Problem: The subclavian vein is accessed in about 2 million central venous access procedures performed annually in the US. This could be for hemodynamic monitoring in critically ill patients, delivering chemotherapy, parenteral nutrition, and pacemaker lead placement. Unfortunately, 88,000 of these procedures will result in a painful and costly pneumothorax, or a collapsed lung, because the operator has inadvertently punctured the lung. Typically guided by ultrasound or fluoroscopic imaging, subclavian venous access requires physicians to navigate through a 3D space using a thin long needle while looking at a 2D projection. There is a need to better guide physicians in subclavian access procedures to reduce the risk of inadvertent puncture to the lung.

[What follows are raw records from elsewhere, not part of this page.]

Lemma sniff_cases inp :
  (sniffProtoByFirstLine inp = (connModeHTTP, 0) ∧ speaks_http inp ∧ ¬ may_be_method inp) ∨
  (sniffProtoByFirstLine inp = (connModeUnknown, len inp + 1) ∧ ¬ speaks_http inp ∧ may_be_method inp) ∨
  (sniffProtoByFirstLine inp = (connModeTCP, 0) ∧ ¬ speaks_http inp ∧ ¬ may_be_method inp).
Proof.
  unfold sniffProtoByFirstLine. destruct (Z.eqb_spec (len inp) 0) as [E0|E0].
  { destruct inp; [|cbn in E0; lia]. right. left. split; [done|]. split; [by apply upper_not_http|].
    exists (str "GET"). split; [by left|apply prefix_nil]. }
  set (limit := if 16 <? len inp then 16 else len inp). assert (limit = Z.min 16 (len inp)) as Hlim by (unfold limit; destruct (Z.ltb_spec 16 (len inp)); lia).
  clearbody limit. pose proof (method_end_spec (take (Z.to_nat limit) inp) 0 ltac:(lia)) as Hm.
  destruct (method_end _ 0) as [e|]; [destruct Hm as [[-> Hu]|(pre & post & El & Hu & ->)]|destruct Hm as (pre & c & post & El & Hu & Hsp & Hc)].
  - cbn [Z.eqb Pos.eqb]. assert (¬ speaks_http inp) as Hns.
    { apply upper_not_http. destruct (decide (8 ≤ limit)).
      - replace 8%nat with (8 `min` Z.to_nat limit)%nat by lia. rewrite <-take_take. by apply Forall_take.
      - rewrite take_ge in Hu by lia. by apply Forall_take. }
    destruct (Z.ltb_spec limit (len inp)).
    + right. right. split; [done|]. split; [done|]. intros (m & Hm & Hp%prefix_length). destruct (method_facts m Hm) as (_ & _ & Hl). lia.
    + rewrite take_ge by lia. destruct (isHTTPMethodPrefix inp) eqn:Ep.
      * right. left. apply isHTTPMethodPrefix_spec in Ep. done.
      * right. right. split; [done|]. split; [done|]. intros Hp%isHTTPMethodPrefix_spec. congruence.
  - destruct (speaks_http_iff inp pre SP post _ El Hu not_upper_SP) as [Hiff Hnm]. replace (0 + len pre =? -1) with false by blia.
    assert (take (Z.to_nat (0 + len pre)) inp = pre) as ->.
    { pose proof (take_drop (Z.to_nat limit) inp) as Hi. rewrite El, <-app_assoc in Hi. rewrite <-Hi. apply take_app_length'. lia. }
    destruct (isHTTPMethod pre) eqn:Ep.
    + left. apply isHTTPMethod_spec in Ep. split; [done|]. split; [by apply Hiff|done].
    + right. right. split; [done|]. split; [|done]. intros Hs%Hiff. destruct Hs as [_ Hs%isHTTPMethod_spec]. congruence.
  - destruct (speaks_http_iff inp pre c post _ El Hu Hc) as [Hiff Hnm]. right. right. split; [done|]. split; [|done]. by intros [? _]%Hiff.
Qed.

Lemma speaks_http_more inp more : speaks_http (inp ++ more) → speaks_http inp ∨ may_be_method inp.
Proof.
  intros (m & Hm & Hp). destruct (decide (length m < length inp)%nat).
  - left. exists m. split; [done|]. destruct Hp as [r Hr]. exists (drop (length (m ++ [SP])) inp).
    rewrite <-(take_drop (length (m ++ [SP])) inp) at 1. f_equal. apply (f_equal (take (length (m ++ [SP])))) in Hr.
    rewrite take_app_length, take_app_le in Hr by (rewrite length_app; cbn; lia). done.
  - right. exists m. split; [done|]. destruct Hp as [r Hr]. rewrite <-app_assoc in Hr. exists (drop (length inp) m).
    rewrite <-(take_drop (length inp) m) at 1. f_equal. apply (f_equal (take (length inp))) in Hr.
    rewrite take_app_length, take_app_le in Hr by lia. done.
Qed.

(** The protocol of a connection is recognised exactly: a stream is HTTP if it begins with an
    HTTP method and a space, it is not decided as long as it is a part of a method, and
    TCP otherwise.  A decision does not change when more bytes arrive, so it does not depend on
    how the stream is cut. *)
Theorem sniff_exact inp :
  (sniffProtoByFirstLine inp = (connModeHTTP, 0) ↔ speaks_http inp) ∧
  (sniffProtoByFirstLine inp = (connModeUnknown, len inp + 1) ↔ may_be_method inp) ∧
  (sniffProtoByFirstLine inp = (connModeTCP, 0) ↔ ¬ speaks_http inp ∧ ¬ may_be_method inp) ∧
  (∀ more, fst (sniffProtoByFirstLine inp) ≠ connModeUnknown → sniffProtoByFirstLine (inp ++ more) = sniffProtoByFirstLine inp).
Proof.
  split_and!; [| | |intros more Hk].
  1-3: destruct (sniff_cases inp) as [(-> & H1 & H2)|[(-> & H1 & H2)|(-> & H1 & H2)]]; naive_solver.
  destruct (sniff_cases inp) as [(E & H1 & H2)|[(E & H1 & H2)|(E & H1 & H2)]]; rewrite E in Hk |- *; [|done|].
  - destruct H1 as (m & Hm & [r ->]). rewrite <-app_assoc.
    destruct (sniff_cases ((m ++ [SP]) ++ r ++ more)) as [(-> & _)|[(_ & H & _)|(_ & H & _)]]; [done| |];
      destruct H; exists m; (split; [done|by apply prefix_app_r]).
  - destruct (sniff_cases (inp ++ more)) as [(_ & H & _)|[(_ & _ & H)|(-> & _)]]; [| |done].
    + by destruct (speaks_http_more _ _ H).
    + destruct H2. destruct H as (m & Hm & [r ->]). exists ((inp ++ more) ++ r). split; [done|]. rewrite <-app_assoc. by apply prefix_app_r.
Qed.

(** ** The connections of each protocol are counted *)

Section Counters.
Context {X A C U W TS : Type} `{Wildcat X} `{!WsEngine W C, !TcpProto TS C}.
Context (url_Parse : list Z → option U) (conn_ID : C → Z) (RemoteAddr : C → list Z) (L : HttpLimits).
Context (dispatch : option (A → C → Request U → A)) (ws_set tcp_set : bool).

Abbreviation M := (Mux X A C W TS).
Implicit Types (s : M) (c : C).

(** The handler that the server was started with. *)
Inductive Top := TopHttpWs | TopTcpHttpWs.
Context (top : Top).

Definition top_OnConnected s c : M := match top with TopHttpWs => HttpWs_OnConnected conn_ID s c | TopTcpHttpWs => TcpHttpWs_OnConnected conn_ID s c end.
Definition top_OnClosed s c : M :=
  match top with TopHttpWs => HttpWs_OnClosed conn_ID ws_set s c | TopTcpHttpWs => TcpHttpWs_OnClosed conn_ID ws_set tcp_set s c end.

(** What the loops do with a connection; its packet handler goes with it. *)
Inductive mux_step : M → M → Prop :=
| st_connected s c : m_pkt s !! conn_ID c = None → mux_step s (top_OnConnected s c)
| st_parse s c inp s' res : mux_ParsePacket conn_ID L tcp_set s c inp = Some (s', res) → mux_step s s'
| st_data s c inp s' res : mux_OnData url_Parse conn_ID RemoteAddr dispatch ws_set tcp_set s c inp = Some (s', res) → mux_step s s'
| st_closed s c : is_Some (m_pkt s !! conn_ID c) → mux_step s (set_pkt (top_OnClosed s c) (delete (conn_ID c) (m_pkt s))).

Definition mux_init h w t : M := mkMux ∅ ∅ 0 0 ∅ 0 ∅ h w t.

(** Where the id of a connection with packet handler [k] is. *)
Definition placed s (id : Z) (k : option PktHandler) : Prop :=
  match k with
  | None | Some PktTcpHttpWs => m_clis s !! id = None ∧ id ∉ m_wsID s ∧ id ∉ m_tcpConns s
  | Some PktHttpWs => is_Some (m_clis s !! id) ∧ id ∉ m_wsID s ∧ id ∉ m_tcpConns s
  | Some PktWs => is_Some (m_clis s !! id) ∧ id ∈ m_wsID s ∧ id ∉ m_tcpConns s
  | Some PktTcp => m_clis s !! id = None ∧ id ∉ m_wsID s ∧ id ∈ m_tcpConns s
  end.

Record mux_inv s : Prop := {
  mi_online : m_online s = Z.of_nat (size (m_clis s));
  mi_ws : m_wsOnline s = Z.of_nat (size (m_wsID s));
  mi_tcp : m_tcpOnline s = Z.of_nat (size (m_tcpConns s));
  mi_placed id : placed s id (m_pkt s !! id);
}.

Lemma inv_set_http s h : mux_inv s → mux_inv (set_http s h).
Proof. by intros []. Qed.
Lemma inv_set_ws s w : mux_inv s → mux_inv (set_ws s w).
Proof. by intros []. Qed.
Lemma inv_set_tcp s t : mux_inv s → mux_inv (set_tcp s t).
Proof. by intros []. Qed.

(** The id moves to the handler [k]; nothing happens to the others. *)
Lemma inv_move s s' id k : mux_inv s → m_pkt s' = <[id := k]> (m_pkt s) → placed s' id (Some k) →
  m_online s' = Z.of_nat (size (m_clis s')) → m_wsOnline s' = Z.of_nat (size (m_wsID s')) → m_tcpOnline s' = Z.of_nat (size (m_tcpConns s')) →
  (∀ i, i ≠ id → m_clis s' !! i = m_clis s !! i ∧ (i ∈ m_wsID s' ↔ i ∈ m_wsID s) ∧ (i ∈ m_tcpConns s' ↔ i ∈ m_tcpConns s)) → mux_inv s'.
Proof.
  intros [_ _ _ Hp] Hk Hid H1 H2 H3 Ho. split; [done|done|done|]. intros i. rewrite Hk. destruct (decide (i = id)) as [->|Hne].
  - by rewrite lookup_insert_eq.
  - rewrite lookup_insert_ne by done. specialize (Hp i). destruct (Ho i Hne) as (E1 & E2 & E3). unfold placed in *.
    rewrite E1. destruct (m_pkt s !! i) as [[]|]; naive_solver.
Qed.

Innovation: The Compaz Needle system, developed by inventors at the Texas Heart Institute and Baylor College of Medicine, is comprised of a functionalized micropuncture needle that can be connected to a portable impedance analyzer that monitors real-time impedance that will supplement the existing access technology to prevent pneumothorax. Micropuncture needles have been attributed to a significantly reduced complication risk in comparison to their large bore counterparts. Electrical bioimpedance is measured at the distal tip of the needle, providing specific and spatially localized impedance feedback. Because tissues in the body have unique impedance values, the feedback from the needle can be used to distinguish the tissue surrounding the needle tip. Importantly, since the lung comprises primarily of air, we have shown that the Compaz Needle can clearly distinguish lung from surrounding tissues based on the impedance values. In the studies we have conducted impedance of lung could be differentiated from surrounding tissue with a sensitivity of 98% and specificity of 90% (AUC = 0.99). By indicating that the tip has just entered a lung space, the operator is notified by the Compaz Needle system and can retract and redirect the needle away from the lung. This will prevent a larger catheter or any such device from entering the lung and creating a pneumothorax. Not only can the needle help to avoid the costly complication of a pneumothorax, but it can help ascertain venous access based on the impedance measurement. We have demonstrated that the needle can differentiate the blood in a vessel from any other tissue with a sensitivity of 85% and specificity of 87% (AUC=0.87).
Manufacturability: The needle system and the impedance analyzer can be manufactured using cost-effective methods that is typically used for manufacturing needles and circuit boards.
Marketability: A pneumothorax can cost the hospital on average an extra $17,000, a cost that can be avoided using this technology. It can also increase hospital stay by 5-6 days. Additionally, surveys of physicians and clinical operators indicate concern for the potential for a pneumothorax 100% of the time this needle access procedure is performed. The Compaz Needle system can better guide physicians during venous access procedures. Our revenue model, where the needle is sold separate from the analyzer, has the potential to break even with the exhibited demand within a few years of first sale.